Creat Studios, Inc.
- Type: Private
- Industry: Video games
- Founded: 1990; 36 years ago
- Defunct: 2013
- Headquarters: Canton, Massachusetts, US
- Key people: Vladimir Starzhevsky (CEO)
- Website: creatstudios.com

= Creat Studios =

Games developed by American video game developer

Creat Studios, Inc. was a video game developer based in Canton, Massachusetts with a development studio in Saint Petersburg, Russia.

==History==
Creat Studios, Inc was founded in 1990.

Creat Studios ceased making games in 2012 to 2013. They then changed focus to designing websites.
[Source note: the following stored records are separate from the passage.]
Definition validProviderResponse (body : bytes) : bool :=
  match Unmarshal_choices J body with
  | None | Some [] => false
  | Some (first :: _ as choices) =>
      IF (8 <? Z.of_nat (length choices)) || negb (bool_decide (Role first = "assistant"))
        RETURN false ;;
      IF bool_decide (Content first = None ∨ Content first = Some "")
         && Nat.eqb (length (ToolCalls first)) 0
        RETURN false ;;
      IF match Content first with Some c => 64 * 1024 <? slen c | None => false end
        RETURN false ;;
      IF 32 <? Z.of_nat (length (ToolCalls first)) RETURN false ;;
      forallb jsonObject (ToolCalls first)
  end.

Definition providerUsage (body : bytes) : option UsageBudget.Usage :=
  IF negb (is_ok (StrictJSON.RejectDuplicateFields (NewDecoder J body))) RETURN None ;;
  match Unmarshal_usage J body with
  | Some (Some {| PromptTokens := Some i; CompletionTokens := Some o;
                  usage_TotalTokens := Some t |}) =>
      let usage := {| UsageBudget.InputTokens := i; UsageBudget.OutputTokens := o;
                      UsageBudget.TotalTokens := t |} in
      IF negb (is_ok (UsageBudget.Usage_Validate usage)) RETURN None ;;
      Some usage
  | _ => None
  end.

(** ** The state of the proxy *)

Record deviceLimiter : Type := {
  windowStart : Time;
  requests : Z;
  inflight : bool;
}.

Record metrics : Type := {
  usageSettledRequests : Z;
  usageUncertain : Z;
  usageCommittedCost : Z;
  usageUncertainCost : Z;
  usageFailures : Z;
}.

(** A call of the ledger by a request: the ledger it met, whether its context was alive,
    its arguments and its answer. *)
Inductive usage_act : Type :=
| ActReserve (before : UsageBudget.MemoryLedger) (ctx : bool) (subject : string)
    (inputLimit outputLimit : Z) (now : Time) (draw : option bytes)
    (r : result UsageBudget.error UsageBudget.Reservation)
| ActSettle (before : UsageBudget.MemoryLedger) (ctx : bool) (res : UsageBudget.Reservation)
    (usage : UsageBudget.Usage) (r : result UsageBudget.error UsageBudget.Settlement)
| ActUncertain (before : UsageBudget.MemoryLedger) (ctx : bool) (res : UsageBudget.Reservation)
    (r : result UsageBudget.error Z)
| ActRelease (before : UsageBudget.MemoryLedger) (ctx : bool) (res : UsageBudget.Reservation)
    (r : result UsageBudget.error unit).

(** Where a handler is. The last four are its deferred calls, in the order in which
    they run. *)
Inductive place : Type :=
| Limiting
| TakingSlot
| ReadingBody
| Reserving (input : decodedRequest) (payload : bytes)
| Calling
| Settling (body : bytes)
| FinishingUsage
| ReturningSlot
| ReturningDevice
| FinishingIdentity
| Done.

(** A [chat] handler: its local variables and the status and body it answered. [acts]
    is a record of what it did to the ledger. *)
Record handler : Type := {
  pc : place;
  h_deviceID : string;
  ownedScope : string;
  reservation : option UsageBudget.Reservation;
  finalizedUsage : bool;
  providerContacted : bool;
  answer : option (Z * bytes);
  acts : list usage_act;
}.

Record Proxy : Type := {
  config : Config;
  UsageLedger : option UsageBudget.MemoryLedger;
  concurrency : Z; (* the length of the channel *)
  limiters : gmap string deviceLimiter;
  identity : option Provisioning.Tracker;
  stats : metrics;
  handlers : gmap nat handler;
}.

Definition New (c : Config) (ledger : option UsageBudget.MemoryLedger) (identity : bool) :
    option Proxy :=
  IF bool_decide (ProviderAPIKey c = "")
     || existsb (λ b, (bval b =? 13) || (bval b =? 10)) (bytes_of (ProviderAPIKey c))
     || negb (validModel (ProviderModel c)) || negb (validModel (PublicModel c))
     || negb (validOptionalHeaderIdentifier (ProviderOrganization c))
     || negb (validOptionalHeaderIdentifier (ProviderProject c))
     || negb (validateProviderURL (Parse J (ProviderURL c)) (AllowInsecure c))
    RETURN None ;;
  let c' :=
    {| AllowInsecure := AllowInsecure c; ProviderURL := ProviderURL c;
       ProviderAPIKey := ProviderAPIKey c; ProviderModel := ProviderModel c;
       ProviderOrganization := ProviderOrganization c; ProviderProject := ProviderProject c;
       PublicModel := PublicModel c;
       MaxOutputTokens :=
         if (MaxOutputTokens c <=? 0) || (8192 <? MaxOutputTokens c) then 1024
         else MaxOutputTokens c;
       MaxRequestBytes :=
         if (MaxRequestBytes c <=? 0) || (1024 * 1024 <? MaxRequestBytes c) then 256 * 1024
         else MaxRequestBytes c;
       MaxResponseBytes :=
         if (MaxResponseBytes c <=? 0) || (4 * 1024 * 1024 <? MaxResponseBytes c)
         then 1024 * 1024 else MaxResponseBytes c;
       RequestTimeout :=
         if (RequestTimeout c <=? 0) || (2 * minute <? RequestTimeout c) then 35 * second
         else RequestTimeout c;
       MaxConcurrent := if MaxConcurrent c <=? 0 then 100 else MaxConcurrent c;
       MaxRequestsMinute := if MaxRequestsMinute c <=? 0 then 30 else MaxRequestsMinute c;
       RuntimeCoordinator := RuntimeCoordinator c;
       InputTokenOverhead := InputTokenOverhead c |} in
  IF (negb (AllowInsecure c) && bool_decide (ledger = None))
     || (negb (bool_decide (ledger = None))
         && ((InputTokenOverhead c <? 0) || (65536 <? InputTokenOverhead c)))
    RETURN None ;;
  Some {| config := c'; UsageLedger := ledger; concurrency := 0; limiters := ∅;
          identity := if identity
                      then Some {| Provisioning.active := ∅; Provisioning.cancelled := ∅ |}
                      else None;
          stats := {| usageSettledRequests := 0; usageUncertain := 0; usageCommittedCost := 0;
                      usageUncertainCost := 0; usageFailures := 0 |};
          handlers := ∅ |}.

(** *** Field updates *)

Definition set_ledger l (p : Proxy) : Proxy :=
  {| config := config p; UsageLedger := l; concurrency := concurrency p;
     limiters := limiters p; identity := identity p; stats := stats p;
     handlers := handlers p |}.
Definition set_concurrency n (p : Proxy) : Proxy :=
  {| config := config p; UsageLedger := UsageLedger p; concurrency := n;
     limiters := limiters p; identity := identity p; stats := stats p;
     handlers := handlers p |}.
Definition set_limiters m (p : Proxy) : Proxy :=
  {| config := config p; UsageLedger := UsageLedger p; concurrency := concurrency p;
     limiters := m; identity := identity p; stats := stats p; handlers := handlers p |}.
Definition set_identity t (p : Proxy) : Proxy :=
  {| config := config p; UsageLedger := UsageLedger p; concurrency := concurrency p;
     limiters := limiters p; identity := t; stats := stats p; handlers := handlers p |}.
Definition set_stats m (p : Proxy) : Proxy :=
  {| config := config p; UsageLedger := UsageLedger p; concurrency := concurrency p;
     limiters := limiters p; identity := identity p; stats := m; handlers := handlers p |}.
Definition put (r : nat) (h : handler) (p : Proxy) : Proxy :=
  {| config := config p; UsageLedger := UsageLedger p; concurrency := concurrency p;
     limiters := limiters p; identity := identity p; stats := stats p;
     handlers := <[r := h]> (handlers p) |}.

Definition goto (l : place) (h : handler) : handler :=
  {| pc := l; h_deviceID := h_deviceID h; ownedScope := ownedScope h;
     reservation := reservation h; finalizedUsage := finalizedUsage h;
     providerContacted := providerContacted h; answer := answer h; acts := acts h |}.
(** [http.Error] or the answer of the provider; the first one counts. *)
Definition reply (status : Z) (body : bytes) (h : handler) : handler :=
  {| pc := pc h; h_deviceID := h_deviceID h; ownedScope := ownedScope h;
     reservation := reservation h; finalizedUsage := finalizedUsage h;
     providerContacted := providerContacted h;
     answer := match answer h with Some a => Some a | None => Some (status, body) end;
     acts := acts h |}.
Definition fail (status : Z) (l : place) (h : handler) : handler := goto l (reply status [] h).
Definition reserved (r : option UsageBudget.Reservation) (h : handler) : handler :=
  {| pc := pc h; h_deviceID := h_deviceID h; ownedScope := ownedScope h;
     reservation := r; finalizedUsage := finalizedUsage h;
     providerContacted := true; answer := answer h; acts := acts h |}.
Definition finalized (h : handler) : handler :=
  {| pc := pc h; h_deviceID := h_deviceID h; ownedScope := ownedScope h;
     reservation := reservation h; finalizedUsage := true;
     providerContacted := providerContacted h; answer := answer h; acts := acts h |}.
Definition acted (a : usage_act) (h : handler) : handler :=
  {| pc := pc h; h_deviceID := h_deviceID h; ownedScope := ownedScope h;
     reservation := reservation h; finalizedUsage := finalizedUsage h;
     providerContacted := providerContacted h; answer := answer h; acts := acts h ++ [a] |}.

Definition count_settled (cost : Z) (m : metrics) : metrics :=
  {| usageSettledRequests := wrap_u64 (usageSettledRequests m + 1);
     usageUncertain := usageUncertain m;
     usageCommittedCost := wrap_u64 (usageCommittedCost m + cost);
     usageUncertainCost := usageUncertainCost m; usageFailures := usageFailures m |}.
Definition count_uncertain (cost : Z) (m : metrics) : metrics :=
  {| usageSettledRequests := usageSettledRequests m;
     usageUncertain := wrap_u64 (usageUncertain m + 1);
     usageCommittedCost := usageCommittedCost m;
     usageUncertainCost := wrap_u64 (usageUncertainCost m + cost);
     usageFailures := usageFailures m |}.
Definition count_failure (m : metrics) : metrics :=
  {| usageSettledRequests := usageSettledRequests m; usageUncertain := usageUncertain m;
     usageCommittedCost := usageCommittedCost m; usageUncertainCost := usageUncertainCost m;
     usageFailures := wrap_u64 (usageFailures m + 1) |}.

(** ** The limits *)

(** A new minute starts. *)
Definition next_window (now : Time) (l : deviceLimiter) : deviceLimiter :=
  if IsZero (windowStart l) || (minute <=? Sub now (windowStart l))
  then {| windowStart := now; requests := 0; inflight := inflight l |} else l.

Definition acquireDevice (scope : string) (now : Time) (p : Proxy) : Proxy * bool :=
  match
    match limiters p !! scope with
    | Some l => Some l
    | None =>
        IF maximumDeviceLimiters <=? Z.of_nat (size (limiters p)) RETURN None ;;
        Some {| windowStart := zero_time; requests := 0; inflight := false |}
    end
  with
  | None => (p, false)
  | Some l =>
      let l := next_window now l in
      IF inflight l || (MaxRequestsMinute (config p) <=? requests l)
        RETURN (set_limiters (<[scope := l]> (limiters p)) p, false) ;;
      let l := {| windowStart := windowStart l; requests := requests l +i 1;
                  inflight := true |} in
      (set_limiters (<[scope := l]> (limiters p)) p, true)
  end.

Definition releaseDevice (scope : string) (p : Proxy) : Proxy :=
  match limiters p !! scope with
  | Some l =>
      set_limiters (<[scope := {| windowStart := windowStart l; requests := requests l;
                                  inflight := false |}]> (limiters p)) p
  | None => p
  end.

(** [view] is the registry as it is read. *)
Definition identityRevoked (p : Proxy) (r : nat) (view : Provisioning.View) (deviceID : string) :
    bool :=
  match identity p with
  | Some t => bool_decide (r ∈ Provisioning.cancelled t)
              || negb (Provisioning.DeviceAllowed view deviceID)
  | None => false
  end.

(** ** The handler *)

Record request : Type := {
  hdr_Authorization : string;
  hdr_ContentType : string;
  req_RawQuery : string;
  ContentLength : Z;
}.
The company's last Russian website may have closed in 2021.

==Key Persons==
Vladimir Starzhevsky then served as the company's chief executive officer.

== Notable games ==

- RC Cars/Smash Cars (2002)
- American Chopper 2: Full Throttle (2005)
- Biker Mice from Mars (2006)
- Mahjong Tales: Ancient Wisdom (2007)
- Coded Arms: Contagion (2007)
- Aqua Teen Hunger Force Zombie Ninja Pro-Am (2007)
- Bratz: Super Babyz (2008)
- Insecticide (2008)
- Tony Hawk's Motion (2008)
- Cuboid (2009)
- Magic Orbz (2009)
- Digger HD (2009)
- Mushroom Wars (2009)
- Wakeboarding HD (2010)
- Mecho Wars (2012)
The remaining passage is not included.